• **WHAT TO PRODUCE**
In the entries that follow, the lines from the one with "if truthy st" through the one with "Definition set_req_status (d" are the ones to write out, exactly and with both ends included. Nothing else should appear.

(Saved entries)

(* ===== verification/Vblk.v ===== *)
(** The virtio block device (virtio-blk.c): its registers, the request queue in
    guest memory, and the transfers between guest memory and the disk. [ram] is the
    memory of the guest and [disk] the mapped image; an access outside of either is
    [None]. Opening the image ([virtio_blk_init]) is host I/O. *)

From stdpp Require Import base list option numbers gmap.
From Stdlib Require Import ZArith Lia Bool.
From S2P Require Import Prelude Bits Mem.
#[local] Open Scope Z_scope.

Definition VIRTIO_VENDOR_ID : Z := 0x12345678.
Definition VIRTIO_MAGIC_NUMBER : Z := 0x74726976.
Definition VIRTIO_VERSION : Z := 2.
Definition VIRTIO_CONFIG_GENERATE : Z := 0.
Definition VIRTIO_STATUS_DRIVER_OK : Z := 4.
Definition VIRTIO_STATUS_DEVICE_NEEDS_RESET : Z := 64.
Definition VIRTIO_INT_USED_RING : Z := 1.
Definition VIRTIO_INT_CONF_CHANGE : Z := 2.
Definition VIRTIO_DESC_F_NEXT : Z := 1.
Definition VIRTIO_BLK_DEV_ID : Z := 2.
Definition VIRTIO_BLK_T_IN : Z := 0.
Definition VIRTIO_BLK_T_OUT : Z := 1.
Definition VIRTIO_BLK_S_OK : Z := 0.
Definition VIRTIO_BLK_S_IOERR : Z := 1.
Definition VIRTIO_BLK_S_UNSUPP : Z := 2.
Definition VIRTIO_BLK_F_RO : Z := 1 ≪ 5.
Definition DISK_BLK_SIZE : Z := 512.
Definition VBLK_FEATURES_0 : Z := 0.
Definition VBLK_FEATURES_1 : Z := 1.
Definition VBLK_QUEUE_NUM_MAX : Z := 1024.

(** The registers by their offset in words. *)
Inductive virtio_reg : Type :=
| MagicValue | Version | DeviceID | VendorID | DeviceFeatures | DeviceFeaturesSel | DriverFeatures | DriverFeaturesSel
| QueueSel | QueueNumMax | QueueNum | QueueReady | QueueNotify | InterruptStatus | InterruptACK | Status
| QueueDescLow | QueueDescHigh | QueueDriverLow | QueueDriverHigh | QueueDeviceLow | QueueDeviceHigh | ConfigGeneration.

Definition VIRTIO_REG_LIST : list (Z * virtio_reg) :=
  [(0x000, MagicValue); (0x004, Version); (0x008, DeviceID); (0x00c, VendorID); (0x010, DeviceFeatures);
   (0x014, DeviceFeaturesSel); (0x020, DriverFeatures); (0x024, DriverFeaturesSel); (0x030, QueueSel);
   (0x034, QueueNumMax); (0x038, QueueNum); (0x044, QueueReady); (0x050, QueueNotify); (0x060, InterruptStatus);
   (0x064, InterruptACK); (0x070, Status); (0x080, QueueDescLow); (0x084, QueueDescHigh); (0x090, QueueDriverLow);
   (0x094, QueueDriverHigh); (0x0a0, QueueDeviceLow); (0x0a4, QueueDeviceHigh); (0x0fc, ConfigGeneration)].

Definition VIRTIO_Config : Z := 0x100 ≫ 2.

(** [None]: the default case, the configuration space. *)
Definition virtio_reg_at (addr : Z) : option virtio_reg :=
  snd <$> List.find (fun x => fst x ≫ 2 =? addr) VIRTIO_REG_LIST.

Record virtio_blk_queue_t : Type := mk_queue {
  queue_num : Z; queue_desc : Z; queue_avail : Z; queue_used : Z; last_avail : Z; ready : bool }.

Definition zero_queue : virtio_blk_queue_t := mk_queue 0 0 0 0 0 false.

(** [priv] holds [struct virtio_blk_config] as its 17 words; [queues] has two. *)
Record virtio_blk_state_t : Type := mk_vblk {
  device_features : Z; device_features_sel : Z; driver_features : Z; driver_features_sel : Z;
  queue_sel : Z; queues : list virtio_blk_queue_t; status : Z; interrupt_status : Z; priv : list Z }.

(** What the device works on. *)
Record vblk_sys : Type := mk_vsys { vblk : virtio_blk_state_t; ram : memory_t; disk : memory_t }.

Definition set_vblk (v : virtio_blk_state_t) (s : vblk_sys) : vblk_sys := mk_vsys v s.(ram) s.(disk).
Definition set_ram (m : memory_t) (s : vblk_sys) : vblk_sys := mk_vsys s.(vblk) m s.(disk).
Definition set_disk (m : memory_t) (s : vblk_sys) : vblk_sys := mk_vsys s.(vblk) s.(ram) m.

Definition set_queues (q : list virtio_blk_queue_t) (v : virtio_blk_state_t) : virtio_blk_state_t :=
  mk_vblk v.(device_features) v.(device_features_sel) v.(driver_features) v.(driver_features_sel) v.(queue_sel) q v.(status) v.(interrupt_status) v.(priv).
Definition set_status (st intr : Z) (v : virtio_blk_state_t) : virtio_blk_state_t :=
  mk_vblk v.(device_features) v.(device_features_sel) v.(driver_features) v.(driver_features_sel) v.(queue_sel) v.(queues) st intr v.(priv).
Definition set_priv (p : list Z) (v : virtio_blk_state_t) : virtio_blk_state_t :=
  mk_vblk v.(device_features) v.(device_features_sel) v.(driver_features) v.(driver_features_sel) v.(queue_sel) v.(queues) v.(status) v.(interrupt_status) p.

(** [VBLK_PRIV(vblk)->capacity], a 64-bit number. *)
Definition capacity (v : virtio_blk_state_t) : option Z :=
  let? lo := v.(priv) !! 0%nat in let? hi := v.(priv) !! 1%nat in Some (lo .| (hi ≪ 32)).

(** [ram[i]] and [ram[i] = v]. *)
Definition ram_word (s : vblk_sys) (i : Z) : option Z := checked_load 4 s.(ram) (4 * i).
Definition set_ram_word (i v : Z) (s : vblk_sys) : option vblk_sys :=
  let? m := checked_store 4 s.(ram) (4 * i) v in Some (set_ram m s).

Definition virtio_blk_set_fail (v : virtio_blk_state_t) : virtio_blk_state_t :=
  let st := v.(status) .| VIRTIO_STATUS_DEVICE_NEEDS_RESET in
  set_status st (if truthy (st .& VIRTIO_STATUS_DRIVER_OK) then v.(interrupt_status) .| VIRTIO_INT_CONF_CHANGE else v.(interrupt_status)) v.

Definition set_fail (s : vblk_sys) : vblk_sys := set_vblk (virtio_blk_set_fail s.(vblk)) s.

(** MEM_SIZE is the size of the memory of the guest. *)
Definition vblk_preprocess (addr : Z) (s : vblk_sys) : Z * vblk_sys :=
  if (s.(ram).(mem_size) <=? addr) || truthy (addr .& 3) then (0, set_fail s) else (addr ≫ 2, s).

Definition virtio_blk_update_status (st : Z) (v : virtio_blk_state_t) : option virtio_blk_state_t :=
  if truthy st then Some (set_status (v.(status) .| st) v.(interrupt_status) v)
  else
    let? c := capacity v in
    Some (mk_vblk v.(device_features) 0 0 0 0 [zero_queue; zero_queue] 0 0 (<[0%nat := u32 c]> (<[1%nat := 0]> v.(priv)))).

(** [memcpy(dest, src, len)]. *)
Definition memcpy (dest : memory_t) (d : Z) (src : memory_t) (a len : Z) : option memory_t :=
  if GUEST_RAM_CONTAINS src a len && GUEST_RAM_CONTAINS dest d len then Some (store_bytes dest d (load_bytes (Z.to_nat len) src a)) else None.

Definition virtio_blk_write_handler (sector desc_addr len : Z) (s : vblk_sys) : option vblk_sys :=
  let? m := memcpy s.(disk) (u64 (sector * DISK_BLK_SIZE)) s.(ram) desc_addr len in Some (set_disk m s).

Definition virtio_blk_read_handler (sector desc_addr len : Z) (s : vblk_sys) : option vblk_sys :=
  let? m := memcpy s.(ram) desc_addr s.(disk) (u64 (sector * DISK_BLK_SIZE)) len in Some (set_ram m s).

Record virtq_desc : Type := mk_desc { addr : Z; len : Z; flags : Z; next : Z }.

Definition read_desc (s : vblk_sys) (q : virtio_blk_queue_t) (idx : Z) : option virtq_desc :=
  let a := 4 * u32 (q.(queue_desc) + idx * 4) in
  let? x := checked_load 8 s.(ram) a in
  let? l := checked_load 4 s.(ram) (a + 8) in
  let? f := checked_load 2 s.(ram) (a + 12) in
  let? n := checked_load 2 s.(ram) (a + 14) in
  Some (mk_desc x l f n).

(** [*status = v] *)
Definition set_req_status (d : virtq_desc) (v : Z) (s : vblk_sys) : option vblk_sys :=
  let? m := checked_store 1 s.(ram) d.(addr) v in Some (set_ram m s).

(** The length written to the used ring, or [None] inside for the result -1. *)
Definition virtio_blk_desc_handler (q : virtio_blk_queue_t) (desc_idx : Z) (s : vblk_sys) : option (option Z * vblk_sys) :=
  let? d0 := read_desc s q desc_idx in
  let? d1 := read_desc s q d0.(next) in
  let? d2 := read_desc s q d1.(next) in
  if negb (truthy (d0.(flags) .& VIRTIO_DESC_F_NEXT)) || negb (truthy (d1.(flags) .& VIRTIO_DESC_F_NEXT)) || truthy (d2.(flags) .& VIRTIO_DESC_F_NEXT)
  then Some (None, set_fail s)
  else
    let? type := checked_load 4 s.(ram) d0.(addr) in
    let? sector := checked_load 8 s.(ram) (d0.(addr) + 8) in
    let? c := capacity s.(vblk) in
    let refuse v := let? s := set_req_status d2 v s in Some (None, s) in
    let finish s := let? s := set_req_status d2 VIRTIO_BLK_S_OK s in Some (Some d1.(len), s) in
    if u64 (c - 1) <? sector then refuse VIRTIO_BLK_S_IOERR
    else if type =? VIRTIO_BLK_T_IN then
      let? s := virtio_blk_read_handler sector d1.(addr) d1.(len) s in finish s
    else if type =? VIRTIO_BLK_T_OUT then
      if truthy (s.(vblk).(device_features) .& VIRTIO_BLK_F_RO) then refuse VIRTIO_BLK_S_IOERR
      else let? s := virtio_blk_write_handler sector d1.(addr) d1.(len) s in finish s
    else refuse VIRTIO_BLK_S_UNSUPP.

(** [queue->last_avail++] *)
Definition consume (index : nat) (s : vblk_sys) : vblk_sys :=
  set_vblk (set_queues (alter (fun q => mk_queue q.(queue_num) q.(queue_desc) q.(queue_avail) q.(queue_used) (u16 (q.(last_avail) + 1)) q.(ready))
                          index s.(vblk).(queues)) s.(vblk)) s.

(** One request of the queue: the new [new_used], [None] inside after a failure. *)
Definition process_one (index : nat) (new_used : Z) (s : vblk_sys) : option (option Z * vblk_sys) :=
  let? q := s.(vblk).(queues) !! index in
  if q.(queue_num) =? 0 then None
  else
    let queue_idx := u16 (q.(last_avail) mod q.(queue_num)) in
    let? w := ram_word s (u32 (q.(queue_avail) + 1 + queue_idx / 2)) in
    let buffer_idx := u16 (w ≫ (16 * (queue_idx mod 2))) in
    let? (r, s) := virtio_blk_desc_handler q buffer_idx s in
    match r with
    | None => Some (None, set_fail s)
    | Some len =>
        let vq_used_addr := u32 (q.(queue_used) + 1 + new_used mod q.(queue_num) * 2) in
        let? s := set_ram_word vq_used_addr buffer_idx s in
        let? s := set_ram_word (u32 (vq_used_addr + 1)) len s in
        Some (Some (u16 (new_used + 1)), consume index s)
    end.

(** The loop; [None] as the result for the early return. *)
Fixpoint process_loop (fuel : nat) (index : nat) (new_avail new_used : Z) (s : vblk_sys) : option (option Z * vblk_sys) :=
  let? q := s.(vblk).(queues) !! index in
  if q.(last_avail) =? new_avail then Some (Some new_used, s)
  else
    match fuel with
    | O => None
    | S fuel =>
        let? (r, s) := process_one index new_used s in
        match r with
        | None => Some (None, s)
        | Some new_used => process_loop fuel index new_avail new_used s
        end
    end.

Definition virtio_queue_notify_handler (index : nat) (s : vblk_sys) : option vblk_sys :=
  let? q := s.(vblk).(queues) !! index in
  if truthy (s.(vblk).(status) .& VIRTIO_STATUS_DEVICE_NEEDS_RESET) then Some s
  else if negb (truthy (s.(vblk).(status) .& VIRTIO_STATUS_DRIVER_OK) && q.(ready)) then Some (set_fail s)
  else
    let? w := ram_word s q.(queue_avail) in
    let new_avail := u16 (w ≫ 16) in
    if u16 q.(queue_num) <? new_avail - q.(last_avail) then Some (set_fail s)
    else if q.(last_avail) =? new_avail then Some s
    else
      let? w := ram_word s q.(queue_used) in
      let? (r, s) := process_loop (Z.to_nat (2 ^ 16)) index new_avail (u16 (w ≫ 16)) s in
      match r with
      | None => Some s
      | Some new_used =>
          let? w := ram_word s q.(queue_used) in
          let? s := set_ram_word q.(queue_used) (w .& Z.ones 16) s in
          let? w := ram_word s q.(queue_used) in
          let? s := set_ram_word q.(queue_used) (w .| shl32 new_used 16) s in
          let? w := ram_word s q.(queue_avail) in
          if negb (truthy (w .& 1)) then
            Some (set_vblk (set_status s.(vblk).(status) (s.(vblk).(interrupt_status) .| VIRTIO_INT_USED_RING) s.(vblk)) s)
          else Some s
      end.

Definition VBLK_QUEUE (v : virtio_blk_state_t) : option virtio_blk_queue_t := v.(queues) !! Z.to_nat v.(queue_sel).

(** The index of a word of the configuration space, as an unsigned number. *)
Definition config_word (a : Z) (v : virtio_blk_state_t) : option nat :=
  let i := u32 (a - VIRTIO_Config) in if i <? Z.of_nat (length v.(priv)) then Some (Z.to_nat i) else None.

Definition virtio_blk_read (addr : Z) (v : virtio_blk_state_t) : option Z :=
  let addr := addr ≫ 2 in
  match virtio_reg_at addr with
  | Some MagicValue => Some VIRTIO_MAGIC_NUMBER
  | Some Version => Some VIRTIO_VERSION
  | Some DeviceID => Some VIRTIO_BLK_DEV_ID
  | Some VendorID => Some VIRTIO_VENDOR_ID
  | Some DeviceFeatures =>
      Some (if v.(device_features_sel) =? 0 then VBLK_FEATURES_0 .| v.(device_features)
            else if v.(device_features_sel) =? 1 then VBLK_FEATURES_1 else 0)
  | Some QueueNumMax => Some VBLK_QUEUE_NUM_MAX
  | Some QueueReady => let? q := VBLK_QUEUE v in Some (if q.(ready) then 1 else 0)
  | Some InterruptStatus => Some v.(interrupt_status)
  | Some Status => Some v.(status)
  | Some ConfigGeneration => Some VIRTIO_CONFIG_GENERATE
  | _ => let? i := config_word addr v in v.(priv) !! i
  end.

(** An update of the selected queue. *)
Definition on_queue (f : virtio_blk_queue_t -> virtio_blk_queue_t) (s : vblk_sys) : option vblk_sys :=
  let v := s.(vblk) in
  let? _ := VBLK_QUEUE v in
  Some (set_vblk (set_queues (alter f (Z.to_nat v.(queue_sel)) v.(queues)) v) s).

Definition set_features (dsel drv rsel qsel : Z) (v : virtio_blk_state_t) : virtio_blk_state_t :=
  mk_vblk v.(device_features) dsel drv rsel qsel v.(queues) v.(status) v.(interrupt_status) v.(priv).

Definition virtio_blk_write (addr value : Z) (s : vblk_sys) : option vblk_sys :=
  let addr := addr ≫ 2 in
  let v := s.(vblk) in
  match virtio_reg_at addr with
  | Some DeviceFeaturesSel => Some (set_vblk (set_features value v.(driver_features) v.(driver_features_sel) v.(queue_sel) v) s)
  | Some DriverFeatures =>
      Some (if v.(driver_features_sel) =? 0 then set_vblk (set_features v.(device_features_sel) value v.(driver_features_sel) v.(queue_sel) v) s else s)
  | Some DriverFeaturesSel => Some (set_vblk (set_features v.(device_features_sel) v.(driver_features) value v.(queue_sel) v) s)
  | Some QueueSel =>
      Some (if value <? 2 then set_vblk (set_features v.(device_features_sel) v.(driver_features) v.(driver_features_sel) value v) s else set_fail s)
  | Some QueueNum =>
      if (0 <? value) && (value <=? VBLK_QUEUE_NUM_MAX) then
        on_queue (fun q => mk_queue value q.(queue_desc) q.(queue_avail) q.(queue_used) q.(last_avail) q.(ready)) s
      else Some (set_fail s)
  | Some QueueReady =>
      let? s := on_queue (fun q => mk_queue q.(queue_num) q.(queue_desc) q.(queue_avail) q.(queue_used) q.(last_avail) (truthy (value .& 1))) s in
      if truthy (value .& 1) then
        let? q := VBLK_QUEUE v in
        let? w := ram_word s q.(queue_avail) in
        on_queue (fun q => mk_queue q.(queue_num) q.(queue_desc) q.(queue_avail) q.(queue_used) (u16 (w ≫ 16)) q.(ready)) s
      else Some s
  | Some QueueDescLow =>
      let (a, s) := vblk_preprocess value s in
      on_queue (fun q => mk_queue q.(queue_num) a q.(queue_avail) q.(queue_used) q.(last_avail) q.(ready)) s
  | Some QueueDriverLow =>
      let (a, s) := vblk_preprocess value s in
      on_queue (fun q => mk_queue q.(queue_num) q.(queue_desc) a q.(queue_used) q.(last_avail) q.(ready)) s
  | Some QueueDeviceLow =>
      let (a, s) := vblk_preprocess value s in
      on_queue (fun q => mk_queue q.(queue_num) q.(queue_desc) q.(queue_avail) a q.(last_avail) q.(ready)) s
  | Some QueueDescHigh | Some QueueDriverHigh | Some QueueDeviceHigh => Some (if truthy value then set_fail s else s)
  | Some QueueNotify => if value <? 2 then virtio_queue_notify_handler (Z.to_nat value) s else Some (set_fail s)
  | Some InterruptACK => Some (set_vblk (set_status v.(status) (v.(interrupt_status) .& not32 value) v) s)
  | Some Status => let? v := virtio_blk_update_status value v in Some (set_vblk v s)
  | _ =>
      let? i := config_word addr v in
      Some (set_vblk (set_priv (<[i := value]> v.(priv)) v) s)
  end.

• **EXERCISE SOLUTION**
  if truthy st then Some (set_status (v.(status) .| st) v.(interrupt_status) v)
  else
    let? c := capacity v in
    Some (mk_vblk v.(device_features) 0 0 0 0 [zero_queue; zero_queue] 0 0 (<[0%nat := u32 c]> (<[1%nat := 0]> v.(priv)))).

(** [memcpy(dest, src, len)]. *)
Definition memcpy (dest : memory_t) (d : Z) (src : memory_t) (a len : Z) : option memory_t :=
  if GUEST_RAM_CONTAINS src a len && GUEST_RAM_CONTAINS dest d len then Some (store_bytes dest d (load_bytes (Z.to_nat len) src a)) else None.

Definition virtio_blk_write_handler (sector desc_addr len : Z) (s : vblk_sys) : option vblk_sys :=
  let? m := memcpy s.(disk) (u64 (sector * DISK_BLK_SIZE)) s.(ram) desc_addr len in Some (set_disk m s).

Definition virtio_blk_read_handler (sector desc_addr len : Z) (s : vblk_sys) : option vblk_sys :=
  let? m := memcpy s.(ram) desc_addr s.(disk) (u64 (sector * DISK_BLK_SIZE)) len in Some (set_ram m s).

Record virtq_desc : Type := mk_desc { addr : Z; len : Z; flags : Z; next : Z }.

Definition read_desc (s : vblk_sys) (q : virtio_blk_queue_t) (idx : Z) : option virtq_desc :=
  let a := 4 * u32 (q.(queue_desc) + idx * 4) in
  let? x := checked_load 8 s.(ram) a in
  let? l := checked_load 4 s.(ram) (a + 8) in
  let? f := checked_load 2 s.(ram) (a + 12) in
  let? n := checked_load 2 s.(ram) (a + 14) in
  Some (mk_desc x l f n).

(** [*status = v] *)
Definition set_req_status (d : virtq_desc) (v : Z) (s : vblk_sys) : option vblk_sys :=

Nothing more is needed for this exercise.